Je devais, sans tarder, le mettre en lieu sûr, et c’est ce que je fis, mais comme je n’arrivais pas à soulever la lamelle du parquet, je le calai solidement dans la partie inférieure de la planche inclinée qui garnissait la fenêtre de ma cellule.

Maintenant, je pouvais m’évanouir tout à mon aise, le diamant était en sûreté. Je n’avais plus qu’une crainte — je devenais méfiant en diable — c’était qu’on ne me transportât à l’infirmerie, que je n’y demeurasse plusieurs semaines et qu’une fois que je serais rétabli on ne me changeât de cellule, mais cette éventualité ne se produirait certainement point.

Je dépérissais de jour en jour, et les troubles que j’ai signalés devenaient plus fréquents. Il m’arrivait parfois de tomber brusquement comme si j’avais reçu un coup de massue, et je perdais connaissance pendant quelques minutes. Quand je revenais à moi, j’y voyais à peine et mes oreilles bourdonnaient avec une telle force que je n’entendais plus rien… J’étais en outre agité d’un tremblement convulsif des jambes et me trémoussais de façon désordonnée.

— Quand vous aurez fini de danser, me dit un jour « Œil-de-Crabe » qui m’observait par le guichet.

Lorsqu’il vit que, malgré son avertissement, je n’en continuais pas moins à gigoter, il appela le surveillant-chef.

— Vous ne voyez donc pas, dit le gradé, que cet homme est atteint de « quaker’s dance »… allez vite chercher le docteur Murderer.

J’appris bientôt par ce digne praticien, un petit vieillard paternel et doux, que le « quaker’s dance », qui a beaucoup d’analogie avec le delirium tremens des alcooliques, est une maladie très commune à Reading. Elle est, paraît-il, provoquée par l’anémie des prisons, et le tremblement qui l’accompagne est dû au travail épuisant du Tread-Mill. Lorsque l’on a « tourné le moulin » on conserve, toute sa vie, dans les jambes, un petit sautillement auquel les gens de police ne se trompent jamais.

Pour ma part, j’ai eu la chance d’échapper à cette dégradante infirmité, parce que j’étais jeune et vigoureux, mais combien de pauvres détenus en sont restés affligés !

— Mon ami, me dit le bon docteur Murderer, tous les médicaments que je pourrais vous donner ne vous procureraient aucun soulagement… il n’y a qu’un remède… la liberté… Néanmoins, comme le règlement m’autorise à vous exempter de Tread-Mill, un jour sur deux, je vais donner des ordres en conséquence…

Et il me quitta en hochant tristement la tête.

La liberté !… oui, je le savais aussi bien que lui ! Il n’y avait qu’elle qui pût me guérir, mais arriverait-elle assez vite ?

Le lendemain, je n’allai pas au « moulin » et je profitai de ce jour de repos pour demeurer étendu sur mon lit. J’aurais bien voulu dormir, mais depuis longtemps, le sommeil me fuyait.

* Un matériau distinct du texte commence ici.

(* ===== verification/IpvsdrHost.v ===== *)
(** * The ipvs-dr provider: what it configures on the host

    The meaning of the iptables rules after an update, the reload of keepalived,
    and the detection of port changes. *)

From S2P Require Import Prelude GoStd GoNet LbApi Ports NodeNetwork Sysctl Controller Execd.
From S2P Require Import Iptables Keepalived Ipvsdr IpvsdrFacts.

Section host.
Context {E : Type} `{!ProcFS E, !OS E, !Iptables E, !IpvsEnv E}.
Context `{!OSLaws E, !IptablesLaws E, !IpvsEnvLaws E}.
Implicit Types p : IpvsProvider E.

(** ** iptables *)
Definition vip_rules (vips : list string) (iface : string) (nodeIPs : list ifacePreferredNet)
    (tcps udps : list string) : prog E () :=
  for_each vips (λ vip,
    if bool_decide (vip = "") then mret ()
    else _ ← ensureIptablesMark vip iface nodeIPs tcps udps;
         ensureIptablesOutputDrop vip iface).

Lemma vip_rules_ok vips iface nodeIPs tcps udps :
  maintains chains_ok (vip_rules vips iface nodeIPs tcps udps).
Proof.
  apply maintains_for_each. intros vip. destruct (bool_decide _); [apply maintains_ret|].
  apply maintains_bind.
  - apply ensureIptablesMark_maintains. intros. by apply EnsureRule_ok.
  - intros _. apply ensureIptablesOutputDrop_maintains. intros. by apply EnsureRule_ok.
Qed.

(** The drop rules and the accept rules of the mangle chain of a family. *)
Definition neighbour_rules (vips : list string) (iface : string)
    (nodeIPs : list ifacePreferredNet) (f : family) (r : rule) : Prop :=
  ∃ vip, vip ∈ vips ∧ neighbour_rule vip iface nodeIPs (mangle_chain f) r.

Definition port_rules (vips : list string) (iface : string) (tcps udps : list string)
    (f : family) (r : rule) : Prop :=
  ∃ vip, vip ∈ vips ∧ port_rule vip iface tcps udps (mangle_chain f) r.

Lemma neighbour_rules_mark vips iface nodeIPs f r :
  neighbour_rules vips iface nodeIPs f r → is_mark dropMark r.
Proof.
  intros (vip & _ & b & n & _ & _ & _ & _ & ->). apply buildIptablesArgs_mark. by right.
Qed.

Lemma port_rules_mark vips iface tcps udps f r :
  port_rules vips iface tcps udps f r → is_mark acceptMark r.
Proof.
  intros (vip & _ & b & _ & [(port & _ & _ & ->)|(port & _ & _ & ->)]);
    apply buildIptablesArgs_mark; by left.
Qed.

Lemma vip_rules_adds `{!CallHistory E, !IptablesHistory E} vips iface nodeIPs tcps udps :
  adds (vip_rules vips iface nodeIPs tcps udps)
    (λ c r, ∃ vip, vip ∈ vips ∧ vip ≠ "" ∧
       (neighbour_rule vip iface nodeIPs c r ∨ port_rule vip iface tcps udps c r ∨
        c = output_chain (tables_for (ParseIP vip)) ∧
        (r = output_drop_rule vip iface "udp" ∨ r = output_drop_rule vip iface "tcp"))).
Proof.
  apply (adds_for_each vips _ (λ vip c r, vip ≠ "" ∧ _)). intros vip.
  case_bool_decide as Hv.
  - eapply adds_iff; [apply adds_ret|]. naive_solver.
  - eapply adds_iff.
    + eapply adds_bind; [apply adds_ensureIptablesMark|intros _].
      apply adds_ensureIptablesOutputDrop.
    + intros c r. simpl. tauto.
Qed.

Lemma onUpdateIPtables_eq me lb ipvs sel nets tcps udps (e : E) :
  selectors_known sel nets (elems (Names (Nodes (Spec lb)))) →
  me ∈ elems (Names (Nodes (Spec lb))) →
  let kp := ip_KeepalivedProvider ipvs in
  onUpdateIPtables me lb ipvs sel nets tcps udps e =
  match node_iface sel nets (kp_Bind kp) me with
  | None => (Err (ErrorString "Cannot get self iface "), e)
  | Some my =>
      (_ ← flushChain;
       if bool_decide (kp_HAMode kp = ActivePassiveHA) then mret ()
       else vip_rules (getVIPs kp) (if_Name (pn_InterfaceNet my))
              (omap (node_iface sel nets (kp_Bind kp)) (elems (Names (Nodes (Spec lb)))))
              tcps udps) e
  end.
Proof.
  intros Hk Hme. cbv zeta. unfold onUpdateIPtables. cbv zeta.
  rewrite prog_bind_lift, getIPs_spec by done. by destruct (node_iface _ _ _ me).
Qed.

(** What the rules [N] of the neighbours and [P] of the ports do to packets in a
    chain that holds exactly them. *)
Definition chain_follows (matches : rule → bool) (N P : rule → Prop) (chain : list rule) : Prop :=
  (∀ r, r ∈ chain ↔ N r ∨ P r) ∧
  ((∃ r, N r ∧ matches r = true) → chain_mark matches chain None = Some dropMark) ∧
  ((∃ r, P r ∧ matches r = true) → ¬ (∃ r, N r ∧ matches r = true) →
     chain_mark matches chain None = Some acceptMark) ∧
  (¬ (∃ r, N r ∧ matches r = true) → ¬ (∃ r, P r ∧ matches r = true) →
     chain_mark matches chain None = None).

(** The mangle chains of the load balancer [lb] on the node [me]. *)
Definition chains_follow (me : string) (lb : LoadBalancer) (kp : KeepalivedProvider)
    (sel : allNodeNetSelector) (nets : allNodeIfaceNetList) (tcps udps : list string) (e : E) : Prop :=
  ∀ f matches,
    if bool_decide (kp_HAMode kp = ActivePassiveHA) then rules (mangle_chain f) e = []
    else
      ∃ my, node_iface sel nets (kp_Bind kp) me = Some my ∧
        let iface := if_Name (pn_InterfaceNet my) in
        let peers := omap (node_iface sel nets (kp_Bind kp)) (elems (Names (Nodes (Spec lb)))) in
        chain_follows matches (neighbour_rules (getVIPs kp) iface peers f)
          (port_rules (getVIPs kp) iface tcps udps f) (rules (mangle_chain f) e).

Lemma onUpdateIPtables_history `{!CallHistory E, !IptablesHistory E} me lb ipvs sel nets tcps udps e r e' :
  selectors_known sel nets (elems (Names (Nodes (Spec lb)))) →
  me ∈ elems (Names (Nodes (Spec lb))) →
  onUpdateIPtables me lb ipvs sel nets tcps udps e = (r, e') → failed_calls e <= failed_calls e'.
Proof.
  intros Hk Hme. rewrite onUpdateIPtables_eq by done. cbv zeta.
  destruct (node_iface sel nets _ me) as [my|]; [|by intros [= _ <-]]. case_bool_decide.
  - intros Hrun. by eapply (works_bind _ _ _ _ flushChain_empties (λ _, works_ret ())).
  - intros Hrun. by eapply (works_bind _ _ _ _ flushChain_empties (λ _, vip_rules_adds _ _ _ _ _)).
Qed.

Lemma onUpdateIPtables_chains `{!CallHistory E, !IptablesHistory E} me lb ipvs sel nets tcps udps e e' :
  selectors_known sel nets (elems (Names (Nodes (Spec lb)))) →
  me ∈ elems (Names (Nodes (Spec lb))) →
  onUpdateIPtables me lb ipvs sel nets tcps udps e = (Ok (), e') → failed_calls e' = failed_calls e →
  chains_follow me lb (ip_KeepalivedProvider ipvs) sel nets tcps udps e'.
Proof.
  intros Hk Hme. rewrite onUpdateIPtables_eq by done. cbv zeta. intros Hrun Hf f matches. revert Hrun.
  destruct (node_iface sel nets _ me) as [my|]; [|done]. intros Hrun.
  set (vips := getVIPs (ip_KeepalivedProvider ipvs)) in *.
  set (iface := if_Name (pn_InterfaceNet my)) in *. set (peers := omap _ _) in *.
  case_bool_decide as Hap.
  { destruct (works_bind _ _ _ _ flushChain_empties (λ _, works_ret ()) _ _ _ Hrun) as [_ H].
    destruct (H Hf) as (_ & e1 & [Hempty _] & <-). apply Hempty. }
  exists my. split; [done|]. apply prog_bind_inv in Hrun as ([] & e1 & Hflush & Hrun).
  destruct (flushChain_empties _ _ _ Hflush) as [Hle1 Hw1].
  destruct (vip_rules_adds vips iface peers tcps udps _ _ _ Hrun) as [Hle2 Hw2].
  destruct Hw1 as [_ [Hempty _]]; [lia|]. destruct Hw2 as [_ Hr]; [lia|].
  assert (∀ r, r ∈ rules (mangle_chain f) e' ↔
    neighbour_rules vips iface peers f r ∨ port_rules vips iface tcps udps f r) as Hrules.
  { intros r. rewrite (Hr (mangle_chain f) r).
    rewrite (proj1 (Hempty f)). unfold neighbour_rules, port_rules. split.
    - intros [[]%not_elem_of_nil|(vip & Hv & _ & [Hn|[Hp|[Hc _]]])];
        [left; by exists vip|right; by exists vip|done].
    - assert (∀ vip b, ParseIP vip = Some b → vip ≠ "") as Hne by (intros vip b Hb ->; done).
      intros [(vip & Hv & Hn)|(vip & Hv & Hp)]; right; exists vip; split_and!; try done;
        [destruct Hn as (b & ? & Hb & _)|by left|destruct Hp as (b & Hb & _)|by right; left];
        by eapply Hne. }
  split; [exact Hrules|].
  apply chain_mark_meaning; [|exact Hrules|apply neighbour_rules_mark|apply port_rules_mark].
  assert (chains_ok e1) as Hok by (intros g; rewrite (proj1 (Hempty g)); by exists [], []).
  pose proof (vip_rules_ok vips iface peers tcps udps e1 Hok) as [Hok' _].
  rewrite Hrun in Hok'. apply Hok'.
Qed.

(** C11: Which packets the director accepts.  After a successful [onUpdateIPtables]
    in which no iptables call failed, a packet that arrives in a mangle chain
    leaves it with the drop mark when a neighbour's rule matches it, with the
    accept mark when no neighbour's rule but a port's rule of a VIP matches it,
    and unmarked otherwise.  The neighbours' rules are those of every peer with a
    MAC and every VIP, the ports' rules those of every TCP and UDP port and every
    VIP.  In active-passive mode the chains are empty.  Whether a rule matches
    ([matches]) is up to iptables. *)
Theorem onUpdateIPtables_marks `{!CallHistory E, !IptablesHistory E} me lb ipvs sel nets tcps udps e e' f
    (matches : rule → bool) :
  selectors_known sel nets (elems (Names (Nodes (Spec lb)))) →
  me ∈ elems (Names (Nodes (Spec lb))) →
  onUpdateIPtables me lb ipvs sel nets tcps udps e = (Ok (), e') → failed_calls e' = failed_calls e →
  let kp := ip_KeepalivedProvider ipvs in
  let chain := rules (mangle_chain f) e' in
  if bool_decide (kp_HAMode kp = ActivePassiveHA) then chain = []
  else
    ∃ my, node_iface sel nets (kp_Bind kp) me = Some my ∧
      let iface := if_Name (pn_InterfaceNet my) in
      let peers := omap (node_iface sel nets (kp_Bind kp)) (elems (Names (Nodes (Spec lb)))) in
      let N r := neighbour_rules (getVIPs kp) iface peers f r in
      let P r := port_rules (getVIPs kp) iface tcps udps f r in
      (∀ r, r ∈ chain ↔ N r ∨ P r) ∧
      ((∃ r, N r ∧ matches r = true) → chain_mark matches chain None = Some dropMark) ∧
      ((∃ r, P r ∧ matches r = true) → ¬ (∃ r, N r ∧ matches r = true) →
         chain_mark matches chain None = Some acceptMark) ∧
      (¬ (∃ r, N r ∧ matches r = true) → ¬ (∃ r, P r ∧ matches r = true) →
         chain_mark matches chain None = None).
Proof.
  intros Hk Hme Hrun Hf.
  exact (onUpdateIPtables_chains me lb ipvs sel nets tcps udps e e' Hk Hme Hrun Hf f matches).
Qed.

(** The order of the rules does not depend on the calls that fail: whatever
    iptables refuses, the accept rules of a mangle chain stay above its drop
    rules. *)
Theorem onUpdateIPtables_order me lb ipvs sel nets tcps udps e :
  selectors_known sel nets (elems (Names (Nodes (Spec lb)))) →
  me ∈ elems (Names (Nodes (Spec lb))) → chains_ok e →
  chains_ok (onUpdateIPtables me lb ipvs sel nets tcps udps e).2.
Proof.
  intros Hk Hme He. refine (proj1 (onUpdateIPtables_maintains chains_ok me lb ipvs sel nets
    tcps udps Hk Hme _ _ e He)).
  - intros. by apply EnsureRule_ok.
  - intros. apply FlushChain_ok.
Qed.

(** ** keepalived *)
Lemma UpdateConfig_reads vis vss port (e e' : E) :
  UpdateConfig vis vss port e = (Ok (), e') →
  ReadConfig e' = inl (rendered {| conf_iptablesChain := iptablesChain; conf_instances := vis;
                                   conf_vss := vss; conf_httpPort := port |}).
Proof.
  unfold UpdateConfig, mbind, prog_bind. destruct (CreateConfig e) as [[] e1]; [|done..].
  apply execute_reads.
Qed.

Lemma UpdateConfig_checksum vis vss port (e e' : E) :
  UpdateConfig vis vss port e = (Ok (), e') →
  checksum e' = inl (md5_of {| conf_iptablesChain := iptablesChain; conf_instances := vis;
                               conf_vss := vss; conf_httpPort := port |}).
Proof. unfold checksum. by intros ->%UpdateConfig_reads. Qed.

Lemma Reload_config p :
  cfgMD5 (Reload p).2 = cfgMD5 p ∧ nodeName (Reload p).2 = nodeName p.
Proof.
  unfold Reload, catch, on_daemon. unfold_prog. destruct (k_cmd p) as [k|]; [|done].
  destruct (Signal SIGHUP _) as [[] s']; try done. by destruct (bool_decide _).
Qed.

(** A failed reload of keepalived is not retried.  When the configuration was
    written but the reload failed, the sum of the new file is already
    remembered, so the next attempt with the same configuration finds the sum
    unchanged and returns without a reload. *)
Theorem reload_not_retried lb ipvs sel nets p b err p1 e1 e2 :
  keepalived_blocks (nodeName p) lb ipvs sel nets = Ok b →
  UpdateConfig b.1 b.2 (GetHTTPPort lb) (env p) = (Ok (), e1) →
  onUpdateKeepalived lb ipvs sel nets p = (Err err, p1) →
  UpdateConfig b.1 b.2 (GetHTTPPort lb) (env p1) = (Ok (), e2) →
  onUpdateKeepalived lb ipvs sel nets p1 = (Ok (), with_env p1 e2).
Proof.
  intros Hb H1 Hfail H2.
  assert (∀ q e, nodeName q = nodeName p → UpdateConfig b.1 b.2 (GetHTTPPort lb) (env q) = (Ok (), e) →
    onUpdateKeepalived lb ipvs sel nets q =
    match checksum e with
    | inl md5 => if bool_decide (md5 = cfgMD5 q) then (Ok (), with_env q e)
                 else Reload (with_cfgMD5 (with_env q e) md5)
    | inr _ => Reload (with_cfgMD5 (with_env q e) "")
    end) as Heq.
  { intros q e Hq Hu. unfold onUpdateKeepalived. rewrite prog_bind_get, prog_bind_lift, Hq, Hb.
    rewrite (prog_bind_Ok (ignore (on_env (UpdateConfig b.1 b.2 (GetHTTPPort lb)))) _ q ()
      (with_env q e)).
    2: { unfold ignore, catch, on_env. unfold_prog. by rewrite Hu. }
    rewrite prog_bind_get. simpl. destruct (checksum e); [|done]. by case_bool_decide. }
  rewrite (Heq p e1 eq_refl H1), (UpdateConfig_checksum _ _ _ _ _ H1) in Hfail.
  case_bool_decide; [done|]. destruct (Reload_config (with_cfgMD5 (with_env p e1)
    (md5_of {| conf_iptablesChain := iptablesChain; conf_instances := b.1; conf_vss := b.2;
               conf_httpPort := GetHTTPPort lb |}))) as [Hmd5 Hname].
  rewrite Hfail in Hmd5, Hname. simpl in Hmd5, Hname.
  rewrite (Heq p1 e2 Hname H2), (UpdateConfig_checksum _ _ _ _ _ H2).
  by rewrite bool_decide_true.
Qed.

(** ** Ports *)

(** Whether the listen ports changed, and the port lists that are remembered,
    do not depend on the order in which the ConfigMaps are visited. *)
Theorem isListenPortChanged_order range1 range2 p lb :
  (∀ m, map_order (range1 m) m) → (∀ m, map_order (range2 m) m) →
  isListenPortChanged range1 p lb = isListenPortChanged range2 p lb.
Proof.
  intros H1 H2. unfold isListenPortChanged, mbind, result_bind. cbv zeta.
  destruct (configmap_or_nil _ _ _) as [tcpcm| |]; [|done..].
  destruct (configmap_or_nil _ _ _) as [udpcm| |]; [|done..].
  destruct (GetExportedPorts_perm lb tcpcm udpcm (cm_range range1 tcpcm) (cm_range range1 udpcm)
    (cm_range range2 tcpcm) (cm_range range2 udpcm)) as [Ht Hu]; [apply H1 || apply H2..|].
  destruct (GetExportedPorts lb tcpcm udpcm (cm_range range1 tcpcm) _) as [t1 u1].
  destruct (GetExportedPorts lb tcpcm udpcm (cm_range range2 tcpcm) _) as [t2 u2]. simpl in *.
  by rewrite (GoSort.Strings_ext _ _ Ht), (GoSort.Strings_ext _ _ Hu).
Qed.

End host.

Je m’assoupissais pendant quelques minutes, puis me réveillais en sursaut, trempé de sueur, en proie à une soif ardente que je ne parvenais pas à apaiser, bien que je vidasse régulièrement ma cruche, chaque jour. Ce qui m’était surtout désagréable, c’était d’entendre le maudit carillon de Reading, qui, toutes les heures, répétait les premières mesures d’un hymne intitulé Nearer to Thee, my God[1] et qui me rappelait ce que l’homme cherche toujours à oublier, c’est-à-dire « le grand saut dans l’éternité ».

Je trouve vraiment que les philanthropes qui ont présidé à l’installation de la geôle modèle de Reading auraient pu se dispenser d’ajouter cette note lugubre à tout leur arsenal de torture.

Pour le prisonnier, l’heure qui sonne est une distraction… elle apporte aussi avec elle un espoir… Une de moins !… songe le malheureux détenu ! Et cette fuite du temps, trop lente à son gré, lui semble malgré tout bien douce, puisqu’elle le rapproche insensiblement du jour où il quittera sa défroque de clown pour retourner parmi les vivants.

Pourquoi faut-il qu’un horrible carillon vienne, toutes les soixante minutes, égrener ses tintements sinistres comme pour dire au prisonnier avec une cruelle ironie : « Tu peux compter les heures, va, mais il en est une que, bientôt, tu entendras pour la dernière fois. »

La loi anglaise est bien dure pour ceux qu’elle frappe, et il ne serait pas trop tôt qu’elle s’humanisât un peu et marchât avec le progrès… Je crois que cela arrivera lorsque les juges renonceront enfin à siéger en perruque poudrée et remiseront parmi les curiosités des siècles défunts leurs oripeaux ridicules.

Y renonceront-ils jamais ?

Le code britannique aurait certes besoin d’être remanié, car il retarde vraiment trop. Au moment où, dans le monde entier, tout est en marche vers un système social plus en rapport avec les mœurs actuelles, où chez tous les peuples les lois ont été « retouchées », pourquoi l’Angleterre continue-t-elle à marquer le pas avec tant d’indolence ?…

. . . . . . . . . . . . . . . . . . . . . . . . .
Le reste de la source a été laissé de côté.